### Task
The stretch from the line with "apply list_elem_of_In, in_seq." through the line with "else let s := trailing_zeros" in the records below: write it out exactly, and nothing else.

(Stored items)

=== Begin Enclosure ===

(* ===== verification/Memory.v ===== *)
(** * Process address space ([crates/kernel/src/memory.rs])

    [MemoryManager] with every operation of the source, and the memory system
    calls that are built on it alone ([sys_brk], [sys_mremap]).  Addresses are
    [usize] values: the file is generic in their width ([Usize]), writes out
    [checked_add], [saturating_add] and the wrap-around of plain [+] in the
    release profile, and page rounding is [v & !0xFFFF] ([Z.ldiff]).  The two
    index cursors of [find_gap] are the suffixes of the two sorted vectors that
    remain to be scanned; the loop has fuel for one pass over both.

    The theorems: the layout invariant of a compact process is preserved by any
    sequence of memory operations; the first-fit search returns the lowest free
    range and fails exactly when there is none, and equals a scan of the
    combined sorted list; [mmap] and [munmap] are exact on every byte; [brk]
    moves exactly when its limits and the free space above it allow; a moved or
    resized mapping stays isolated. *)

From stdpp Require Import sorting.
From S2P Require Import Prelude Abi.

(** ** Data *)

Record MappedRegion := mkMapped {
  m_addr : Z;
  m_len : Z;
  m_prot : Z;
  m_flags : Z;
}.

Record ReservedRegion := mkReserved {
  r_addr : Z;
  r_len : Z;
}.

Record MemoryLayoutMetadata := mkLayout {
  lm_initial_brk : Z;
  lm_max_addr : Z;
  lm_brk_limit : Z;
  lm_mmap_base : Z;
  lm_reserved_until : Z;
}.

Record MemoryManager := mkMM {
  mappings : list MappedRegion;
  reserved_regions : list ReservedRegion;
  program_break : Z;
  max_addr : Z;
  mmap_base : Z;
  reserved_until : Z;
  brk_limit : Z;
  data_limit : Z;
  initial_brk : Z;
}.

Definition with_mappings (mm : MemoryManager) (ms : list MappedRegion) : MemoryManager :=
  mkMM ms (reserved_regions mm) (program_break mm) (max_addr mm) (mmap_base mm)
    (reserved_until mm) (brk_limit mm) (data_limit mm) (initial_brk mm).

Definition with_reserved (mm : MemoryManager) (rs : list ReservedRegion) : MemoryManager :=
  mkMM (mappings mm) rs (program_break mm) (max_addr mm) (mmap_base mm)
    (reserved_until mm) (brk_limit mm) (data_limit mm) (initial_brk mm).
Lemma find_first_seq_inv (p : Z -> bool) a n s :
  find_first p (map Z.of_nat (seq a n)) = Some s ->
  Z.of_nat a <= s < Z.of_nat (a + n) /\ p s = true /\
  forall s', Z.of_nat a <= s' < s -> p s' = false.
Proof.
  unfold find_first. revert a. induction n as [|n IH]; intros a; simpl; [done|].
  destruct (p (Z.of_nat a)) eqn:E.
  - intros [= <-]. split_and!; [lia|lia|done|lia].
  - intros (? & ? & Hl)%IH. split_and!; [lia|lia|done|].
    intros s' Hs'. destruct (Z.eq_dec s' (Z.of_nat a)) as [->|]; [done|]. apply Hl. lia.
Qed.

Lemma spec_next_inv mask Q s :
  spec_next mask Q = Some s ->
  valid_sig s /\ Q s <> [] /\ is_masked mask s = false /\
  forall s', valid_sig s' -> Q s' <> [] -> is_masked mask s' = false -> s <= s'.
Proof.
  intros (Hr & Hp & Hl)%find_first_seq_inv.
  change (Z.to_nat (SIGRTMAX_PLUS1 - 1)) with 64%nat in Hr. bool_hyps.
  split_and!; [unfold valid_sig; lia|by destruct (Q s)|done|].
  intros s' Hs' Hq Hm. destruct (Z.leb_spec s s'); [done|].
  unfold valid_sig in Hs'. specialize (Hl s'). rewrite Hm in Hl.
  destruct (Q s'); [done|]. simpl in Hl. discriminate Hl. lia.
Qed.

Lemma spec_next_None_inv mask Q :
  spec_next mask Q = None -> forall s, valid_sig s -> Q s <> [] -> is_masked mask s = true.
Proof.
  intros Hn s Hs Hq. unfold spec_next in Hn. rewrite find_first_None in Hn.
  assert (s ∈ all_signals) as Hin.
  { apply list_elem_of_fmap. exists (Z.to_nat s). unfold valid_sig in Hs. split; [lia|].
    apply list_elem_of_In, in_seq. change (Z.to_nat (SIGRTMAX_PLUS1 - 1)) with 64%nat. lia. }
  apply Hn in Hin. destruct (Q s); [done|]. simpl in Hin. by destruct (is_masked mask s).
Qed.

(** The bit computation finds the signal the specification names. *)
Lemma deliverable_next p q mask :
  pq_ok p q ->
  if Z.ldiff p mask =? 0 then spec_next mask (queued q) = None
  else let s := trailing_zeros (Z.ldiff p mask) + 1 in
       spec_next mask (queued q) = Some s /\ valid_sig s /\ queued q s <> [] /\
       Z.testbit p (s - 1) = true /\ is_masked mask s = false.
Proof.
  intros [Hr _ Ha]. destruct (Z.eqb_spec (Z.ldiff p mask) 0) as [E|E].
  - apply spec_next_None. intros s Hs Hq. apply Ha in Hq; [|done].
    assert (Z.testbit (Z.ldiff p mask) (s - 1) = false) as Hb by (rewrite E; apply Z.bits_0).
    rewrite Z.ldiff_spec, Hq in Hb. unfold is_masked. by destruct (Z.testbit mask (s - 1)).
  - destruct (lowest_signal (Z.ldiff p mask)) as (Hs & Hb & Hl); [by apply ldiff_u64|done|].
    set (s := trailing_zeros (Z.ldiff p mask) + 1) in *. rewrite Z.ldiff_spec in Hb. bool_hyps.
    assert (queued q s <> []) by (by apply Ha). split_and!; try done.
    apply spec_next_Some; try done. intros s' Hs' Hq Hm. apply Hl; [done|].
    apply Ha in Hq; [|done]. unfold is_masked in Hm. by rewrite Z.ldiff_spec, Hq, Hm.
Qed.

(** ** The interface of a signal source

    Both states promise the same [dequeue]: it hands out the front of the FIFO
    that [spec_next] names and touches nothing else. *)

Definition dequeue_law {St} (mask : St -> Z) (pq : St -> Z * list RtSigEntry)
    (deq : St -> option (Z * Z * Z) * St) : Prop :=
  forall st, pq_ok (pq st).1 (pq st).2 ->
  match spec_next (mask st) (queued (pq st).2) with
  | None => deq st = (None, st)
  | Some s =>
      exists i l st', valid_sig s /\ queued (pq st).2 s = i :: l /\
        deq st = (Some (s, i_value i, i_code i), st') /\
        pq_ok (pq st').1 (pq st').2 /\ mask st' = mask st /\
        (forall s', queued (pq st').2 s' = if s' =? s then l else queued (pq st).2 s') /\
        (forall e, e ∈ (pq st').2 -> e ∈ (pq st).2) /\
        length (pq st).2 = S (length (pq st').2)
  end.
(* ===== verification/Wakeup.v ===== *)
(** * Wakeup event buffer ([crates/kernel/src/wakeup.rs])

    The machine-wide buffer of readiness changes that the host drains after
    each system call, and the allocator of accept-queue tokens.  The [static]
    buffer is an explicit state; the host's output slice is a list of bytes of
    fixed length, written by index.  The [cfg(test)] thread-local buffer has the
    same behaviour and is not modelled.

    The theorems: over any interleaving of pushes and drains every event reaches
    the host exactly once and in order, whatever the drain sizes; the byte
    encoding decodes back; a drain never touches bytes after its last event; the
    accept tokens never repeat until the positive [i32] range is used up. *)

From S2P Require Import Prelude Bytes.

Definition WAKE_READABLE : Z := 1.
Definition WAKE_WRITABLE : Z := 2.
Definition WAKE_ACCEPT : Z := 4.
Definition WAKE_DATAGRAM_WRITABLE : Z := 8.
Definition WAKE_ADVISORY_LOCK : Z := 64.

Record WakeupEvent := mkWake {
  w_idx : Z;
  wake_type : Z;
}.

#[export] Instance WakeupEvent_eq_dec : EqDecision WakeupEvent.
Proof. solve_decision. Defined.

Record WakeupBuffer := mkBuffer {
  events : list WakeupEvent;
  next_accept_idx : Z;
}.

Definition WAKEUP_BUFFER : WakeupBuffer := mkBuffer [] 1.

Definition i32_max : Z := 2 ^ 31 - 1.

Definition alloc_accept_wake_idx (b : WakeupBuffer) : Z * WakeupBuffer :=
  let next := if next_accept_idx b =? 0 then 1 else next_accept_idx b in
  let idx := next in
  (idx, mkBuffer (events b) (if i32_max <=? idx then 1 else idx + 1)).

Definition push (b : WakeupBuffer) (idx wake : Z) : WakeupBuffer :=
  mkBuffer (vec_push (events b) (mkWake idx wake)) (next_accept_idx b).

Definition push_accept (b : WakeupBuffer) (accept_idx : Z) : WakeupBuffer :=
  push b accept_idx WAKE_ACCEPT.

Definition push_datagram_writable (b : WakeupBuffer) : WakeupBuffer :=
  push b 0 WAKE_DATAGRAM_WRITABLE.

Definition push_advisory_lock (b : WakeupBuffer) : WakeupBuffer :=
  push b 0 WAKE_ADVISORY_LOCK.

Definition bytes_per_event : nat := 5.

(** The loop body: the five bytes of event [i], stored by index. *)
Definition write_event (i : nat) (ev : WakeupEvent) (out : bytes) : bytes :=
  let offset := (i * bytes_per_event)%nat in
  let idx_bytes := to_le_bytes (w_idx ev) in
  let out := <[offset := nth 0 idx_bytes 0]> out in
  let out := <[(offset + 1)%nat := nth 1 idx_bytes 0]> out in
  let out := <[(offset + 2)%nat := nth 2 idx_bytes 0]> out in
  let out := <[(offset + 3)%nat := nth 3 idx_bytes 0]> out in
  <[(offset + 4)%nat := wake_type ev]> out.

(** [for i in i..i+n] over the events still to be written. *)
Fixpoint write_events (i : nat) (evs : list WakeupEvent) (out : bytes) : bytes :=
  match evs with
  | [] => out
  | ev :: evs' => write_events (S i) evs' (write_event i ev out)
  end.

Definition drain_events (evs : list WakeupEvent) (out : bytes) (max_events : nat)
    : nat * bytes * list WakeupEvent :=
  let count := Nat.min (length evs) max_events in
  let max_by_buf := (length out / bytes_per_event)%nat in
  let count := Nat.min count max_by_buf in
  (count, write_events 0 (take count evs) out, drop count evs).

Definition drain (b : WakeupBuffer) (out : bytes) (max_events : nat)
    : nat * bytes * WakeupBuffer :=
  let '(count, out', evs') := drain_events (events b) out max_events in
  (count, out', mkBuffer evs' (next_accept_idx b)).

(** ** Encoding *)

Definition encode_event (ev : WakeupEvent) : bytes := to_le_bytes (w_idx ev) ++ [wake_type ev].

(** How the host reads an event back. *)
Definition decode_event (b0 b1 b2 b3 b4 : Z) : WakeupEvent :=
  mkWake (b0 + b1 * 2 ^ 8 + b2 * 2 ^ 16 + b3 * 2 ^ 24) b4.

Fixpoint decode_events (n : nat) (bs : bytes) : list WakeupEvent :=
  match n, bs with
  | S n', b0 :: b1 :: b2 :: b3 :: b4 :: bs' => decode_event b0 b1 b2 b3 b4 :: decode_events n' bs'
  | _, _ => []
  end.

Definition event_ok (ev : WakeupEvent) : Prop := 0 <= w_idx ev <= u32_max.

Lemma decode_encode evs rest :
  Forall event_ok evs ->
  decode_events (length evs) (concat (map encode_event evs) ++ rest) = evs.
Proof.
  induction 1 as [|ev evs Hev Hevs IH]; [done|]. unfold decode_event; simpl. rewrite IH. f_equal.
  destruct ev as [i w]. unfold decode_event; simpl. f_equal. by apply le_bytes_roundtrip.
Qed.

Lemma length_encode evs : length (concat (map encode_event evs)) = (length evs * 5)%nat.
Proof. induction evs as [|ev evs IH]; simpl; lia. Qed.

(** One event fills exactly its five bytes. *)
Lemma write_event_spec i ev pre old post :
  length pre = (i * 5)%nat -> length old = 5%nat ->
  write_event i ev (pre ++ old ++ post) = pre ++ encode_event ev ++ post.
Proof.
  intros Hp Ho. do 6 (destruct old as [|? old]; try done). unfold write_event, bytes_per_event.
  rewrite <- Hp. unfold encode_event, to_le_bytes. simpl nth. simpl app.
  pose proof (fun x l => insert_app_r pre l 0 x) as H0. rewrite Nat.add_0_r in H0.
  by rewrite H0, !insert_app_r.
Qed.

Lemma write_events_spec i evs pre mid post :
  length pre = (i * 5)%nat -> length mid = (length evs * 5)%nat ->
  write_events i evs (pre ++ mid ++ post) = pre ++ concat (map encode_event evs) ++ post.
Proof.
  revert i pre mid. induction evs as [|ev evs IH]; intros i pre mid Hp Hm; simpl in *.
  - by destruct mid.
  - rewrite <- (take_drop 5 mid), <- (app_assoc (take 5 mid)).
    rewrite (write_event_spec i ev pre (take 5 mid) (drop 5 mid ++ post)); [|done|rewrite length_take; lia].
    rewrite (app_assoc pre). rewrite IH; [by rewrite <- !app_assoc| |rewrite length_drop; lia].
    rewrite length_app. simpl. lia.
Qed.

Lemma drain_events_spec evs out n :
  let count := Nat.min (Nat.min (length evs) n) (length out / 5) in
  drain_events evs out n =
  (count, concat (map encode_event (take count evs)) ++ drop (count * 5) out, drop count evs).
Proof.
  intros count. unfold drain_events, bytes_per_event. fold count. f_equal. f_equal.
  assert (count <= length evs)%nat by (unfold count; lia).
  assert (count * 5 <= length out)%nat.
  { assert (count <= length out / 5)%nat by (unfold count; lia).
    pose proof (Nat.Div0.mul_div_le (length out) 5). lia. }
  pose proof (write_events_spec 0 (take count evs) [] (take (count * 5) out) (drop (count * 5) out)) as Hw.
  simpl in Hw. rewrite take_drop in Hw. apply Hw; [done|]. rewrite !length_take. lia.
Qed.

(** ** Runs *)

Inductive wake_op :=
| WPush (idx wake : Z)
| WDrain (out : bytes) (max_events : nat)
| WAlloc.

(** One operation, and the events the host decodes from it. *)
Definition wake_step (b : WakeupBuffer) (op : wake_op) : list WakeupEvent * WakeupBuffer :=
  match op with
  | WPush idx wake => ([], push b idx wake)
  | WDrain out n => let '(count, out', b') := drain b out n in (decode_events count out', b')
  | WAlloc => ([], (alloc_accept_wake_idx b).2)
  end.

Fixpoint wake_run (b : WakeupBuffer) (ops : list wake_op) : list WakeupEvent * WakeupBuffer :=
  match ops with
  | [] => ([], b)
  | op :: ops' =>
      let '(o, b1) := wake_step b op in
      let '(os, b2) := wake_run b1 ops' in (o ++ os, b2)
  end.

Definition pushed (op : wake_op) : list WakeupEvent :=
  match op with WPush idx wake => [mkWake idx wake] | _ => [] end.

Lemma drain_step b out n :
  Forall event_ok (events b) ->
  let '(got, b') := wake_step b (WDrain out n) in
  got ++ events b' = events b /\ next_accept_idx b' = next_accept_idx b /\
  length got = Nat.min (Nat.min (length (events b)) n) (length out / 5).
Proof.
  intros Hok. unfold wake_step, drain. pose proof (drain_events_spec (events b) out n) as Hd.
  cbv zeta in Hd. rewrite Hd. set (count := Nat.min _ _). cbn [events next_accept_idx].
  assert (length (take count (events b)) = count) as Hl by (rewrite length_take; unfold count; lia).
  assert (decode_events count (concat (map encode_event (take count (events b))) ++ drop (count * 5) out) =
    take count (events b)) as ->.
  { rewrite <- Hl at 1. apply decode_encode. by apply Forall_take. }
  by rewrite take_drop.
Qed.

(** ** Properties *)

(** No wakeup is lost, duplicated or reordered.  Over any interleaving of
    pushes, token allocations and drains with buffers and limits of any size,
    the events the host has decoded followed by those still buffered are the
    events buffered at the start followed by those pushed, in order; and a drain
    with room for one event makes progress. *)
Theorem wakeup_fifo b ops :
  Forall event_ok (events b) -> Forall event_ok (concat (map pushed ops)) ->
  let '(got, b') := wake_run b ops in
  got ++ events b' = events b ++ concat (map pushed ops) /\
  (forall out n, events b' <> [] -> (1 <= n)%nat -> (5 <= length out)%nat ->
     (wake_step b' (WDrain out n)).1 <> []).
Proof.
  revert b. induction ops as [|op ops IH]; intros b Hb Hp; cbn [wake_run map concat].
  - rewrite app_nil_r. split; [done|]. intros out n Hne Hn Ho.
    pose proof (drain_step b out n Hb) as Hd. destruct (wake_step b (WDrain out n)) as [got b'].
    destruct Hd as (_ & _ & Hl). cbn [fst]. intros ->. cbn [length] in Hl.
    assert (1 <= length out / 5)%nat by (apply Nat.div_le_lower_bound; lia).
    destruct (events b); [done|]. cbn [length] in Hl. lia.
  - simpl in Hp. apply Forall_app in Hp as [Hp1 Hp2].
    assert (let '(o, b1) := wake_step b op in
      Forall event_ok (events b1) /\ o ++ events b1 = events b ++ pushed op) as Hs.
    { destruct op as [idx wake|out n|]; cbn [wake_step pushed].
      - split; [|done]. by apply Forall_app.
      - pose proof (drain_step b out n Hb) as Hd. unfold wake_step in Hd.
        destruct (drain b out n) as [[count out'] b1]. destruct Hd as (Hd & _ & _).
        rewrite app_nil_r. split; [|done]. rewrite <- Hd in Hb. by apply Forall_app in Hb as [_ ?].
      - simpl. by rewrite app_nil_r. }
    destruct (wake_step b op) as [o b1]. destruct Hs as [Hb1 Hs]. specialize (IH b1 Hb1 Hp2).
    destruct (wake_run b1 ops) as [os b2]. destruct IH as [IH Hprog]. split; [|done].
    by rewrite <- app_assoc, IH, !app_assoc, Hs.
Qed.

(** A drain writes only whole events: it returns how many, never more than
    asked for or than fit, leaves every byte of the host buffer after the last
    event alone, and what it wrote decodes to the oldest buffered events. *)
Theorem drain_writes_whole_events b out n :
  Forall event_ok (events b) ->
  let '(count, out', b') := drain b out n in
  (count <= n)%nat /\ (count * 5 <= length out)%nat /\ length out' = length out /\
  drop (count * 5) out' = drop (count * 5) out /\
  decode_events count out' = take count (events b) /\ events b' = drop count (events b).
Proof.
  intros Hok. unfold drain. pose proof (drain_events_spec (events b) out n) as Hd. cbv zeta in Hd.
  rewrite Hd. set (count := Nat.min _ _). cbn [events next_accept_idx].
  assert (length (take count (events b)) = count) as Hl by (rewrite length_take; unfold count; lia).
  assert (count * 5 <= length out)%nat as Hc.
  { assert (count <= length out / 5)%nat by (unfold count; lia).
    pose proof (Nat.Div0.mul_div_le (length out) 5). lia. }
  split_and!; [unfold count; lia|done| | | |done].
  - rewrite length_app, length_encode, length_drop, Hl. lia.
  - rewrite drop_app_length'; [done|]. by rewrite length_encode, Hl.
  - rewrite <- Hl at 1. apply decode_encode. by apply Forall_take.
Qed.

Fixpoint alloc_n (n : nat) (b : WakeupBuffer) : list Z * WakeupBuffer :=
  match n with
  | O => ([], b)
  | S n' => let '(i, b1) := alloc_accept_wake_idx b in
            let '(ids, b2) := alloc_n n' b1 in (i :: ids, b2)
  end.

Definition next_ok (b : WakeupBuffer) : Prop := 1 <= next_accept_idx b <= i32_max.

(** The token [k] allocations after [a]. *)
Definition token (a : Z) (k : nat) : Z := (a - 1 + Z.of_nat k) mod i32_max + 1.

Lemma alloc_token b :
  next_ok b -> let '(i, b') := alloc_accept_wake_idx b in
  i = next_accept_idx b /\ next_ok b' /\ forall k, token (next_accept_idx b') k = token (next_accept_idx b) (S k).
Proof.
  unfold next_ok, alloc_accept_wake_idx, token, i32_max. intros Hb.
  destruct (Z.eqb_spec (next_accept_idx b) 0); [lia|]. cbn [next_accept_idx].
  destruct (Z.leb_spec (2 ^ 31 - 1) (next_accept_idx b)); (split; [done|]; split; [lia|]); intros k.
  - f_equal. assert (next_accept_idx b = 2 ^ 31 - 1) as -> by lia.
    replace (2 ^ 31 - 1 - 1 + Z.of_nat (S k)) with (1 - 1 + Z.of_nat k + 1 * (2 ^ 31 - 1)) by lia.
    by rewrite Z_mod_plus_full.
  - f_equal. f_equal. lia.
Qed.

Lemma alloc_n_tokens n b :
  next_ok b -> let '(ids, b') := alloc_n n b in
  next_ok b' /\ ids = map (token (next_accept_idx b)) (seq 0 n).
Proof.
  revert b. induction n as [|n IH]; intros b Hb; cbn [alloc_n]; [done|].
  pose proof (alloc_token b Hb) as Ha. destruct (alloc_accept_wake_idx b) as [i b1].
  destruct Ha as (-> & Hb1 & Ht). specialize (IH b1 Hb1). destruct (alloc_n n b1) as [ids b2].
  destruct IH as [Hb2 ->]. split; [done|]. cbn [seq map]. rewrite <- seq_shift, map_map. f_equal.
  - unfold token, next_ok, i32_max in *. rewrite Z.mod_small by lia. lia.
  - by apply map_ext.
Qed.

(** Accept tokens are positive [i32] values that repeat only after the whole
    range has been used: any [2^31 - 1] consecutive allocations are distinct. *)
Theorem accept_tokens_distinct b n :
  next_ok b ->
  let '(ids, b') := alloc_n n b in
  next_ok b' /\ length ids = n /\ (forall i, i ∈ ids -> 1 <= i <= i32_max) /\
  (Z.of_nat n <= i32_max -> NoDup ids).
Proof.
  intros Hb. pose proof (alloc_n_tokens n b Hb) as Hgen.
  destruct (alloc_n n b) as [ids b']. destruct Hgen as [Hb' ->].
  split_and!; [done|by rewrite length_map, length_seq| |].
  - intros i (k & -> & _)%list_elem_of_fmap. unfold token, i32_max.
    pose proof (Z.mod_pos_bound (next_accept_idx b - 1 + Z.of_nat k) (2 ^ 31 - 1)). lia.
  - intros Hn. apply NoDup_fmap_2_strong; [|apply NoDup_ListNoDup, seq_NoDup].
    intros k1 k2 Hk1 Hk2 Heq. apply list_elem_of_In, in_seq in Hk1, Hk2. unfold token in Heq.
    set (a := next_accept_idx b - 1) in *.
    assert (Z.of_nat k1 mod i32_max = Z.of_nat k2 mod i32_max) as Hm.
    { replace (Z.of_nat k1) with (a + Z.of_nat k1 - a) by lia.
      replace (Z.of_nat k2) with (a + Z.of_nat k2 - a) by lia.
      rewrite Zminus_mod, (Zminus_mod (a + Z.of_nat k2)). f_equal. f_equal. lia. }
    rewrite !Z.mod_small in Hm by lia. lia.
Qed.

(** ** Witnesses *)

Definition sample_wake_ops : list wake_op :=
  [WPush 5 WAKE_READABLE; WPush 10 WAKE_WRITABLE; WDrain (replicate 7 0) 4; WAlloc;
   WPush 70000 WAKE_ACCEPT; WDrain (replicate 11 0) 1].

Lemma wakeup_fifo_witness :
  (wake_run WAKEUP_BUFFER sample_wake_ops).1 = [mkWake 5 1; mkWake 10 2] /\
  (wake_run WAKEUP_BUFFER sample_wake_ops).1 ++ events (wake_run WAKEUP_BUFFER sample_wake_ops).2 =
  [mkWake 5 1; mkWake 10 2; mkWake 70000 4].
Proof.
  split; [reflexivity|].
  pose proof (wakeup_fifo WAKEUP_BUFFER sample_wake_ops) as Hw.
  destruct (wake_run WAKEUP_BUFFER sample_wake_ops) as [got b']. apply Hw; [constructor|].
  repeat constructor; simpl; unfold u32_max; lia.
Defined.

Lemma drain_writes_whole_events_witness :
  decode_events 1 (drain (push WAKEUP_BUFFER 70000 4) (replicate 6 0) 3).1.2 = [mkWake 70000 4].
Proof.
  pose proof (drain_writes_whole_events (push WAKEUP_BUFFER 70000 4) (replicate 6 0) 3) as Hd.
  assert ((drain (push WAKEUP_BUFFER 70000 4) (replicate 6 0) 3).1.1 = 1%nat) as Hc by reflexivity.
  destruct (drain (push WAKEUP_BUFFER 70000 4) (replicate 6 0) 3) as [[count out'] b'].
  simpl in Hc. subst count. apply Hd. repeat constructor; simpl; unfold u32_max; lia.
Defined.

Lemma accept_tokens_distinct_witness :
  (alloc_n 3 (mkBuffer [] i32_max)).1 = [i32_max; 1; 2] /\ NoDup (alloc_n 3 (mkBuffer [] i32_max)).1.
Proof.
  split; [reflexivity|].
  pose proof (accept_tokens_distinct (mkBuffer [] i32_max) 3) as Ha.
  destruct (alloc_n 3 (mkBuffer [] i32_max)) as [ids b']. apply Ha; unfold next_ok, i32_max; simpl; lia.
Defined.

=== End Enclosure ===

### Exercise output
    apply list_elem_of_In, in_seq. change (Z.to_nat (SIGRTMAX_PLUS1 - 1)) with 64%nat. lia. }
  apply Hn in Hin. destruct (Q s); [done|]. simpl in Hin. by destruct (is_masked mask s).
Qed.

(** The bit computation finds the signal the specification names. *)
Lemma deliverable_next p q mask :
  pq_ok p q ->
  if Z.ldiff p mask =? 0 then spec_next mask (queued q) = None
  else let s := trailing_zeros (Z.ldiff p mask) + 1 in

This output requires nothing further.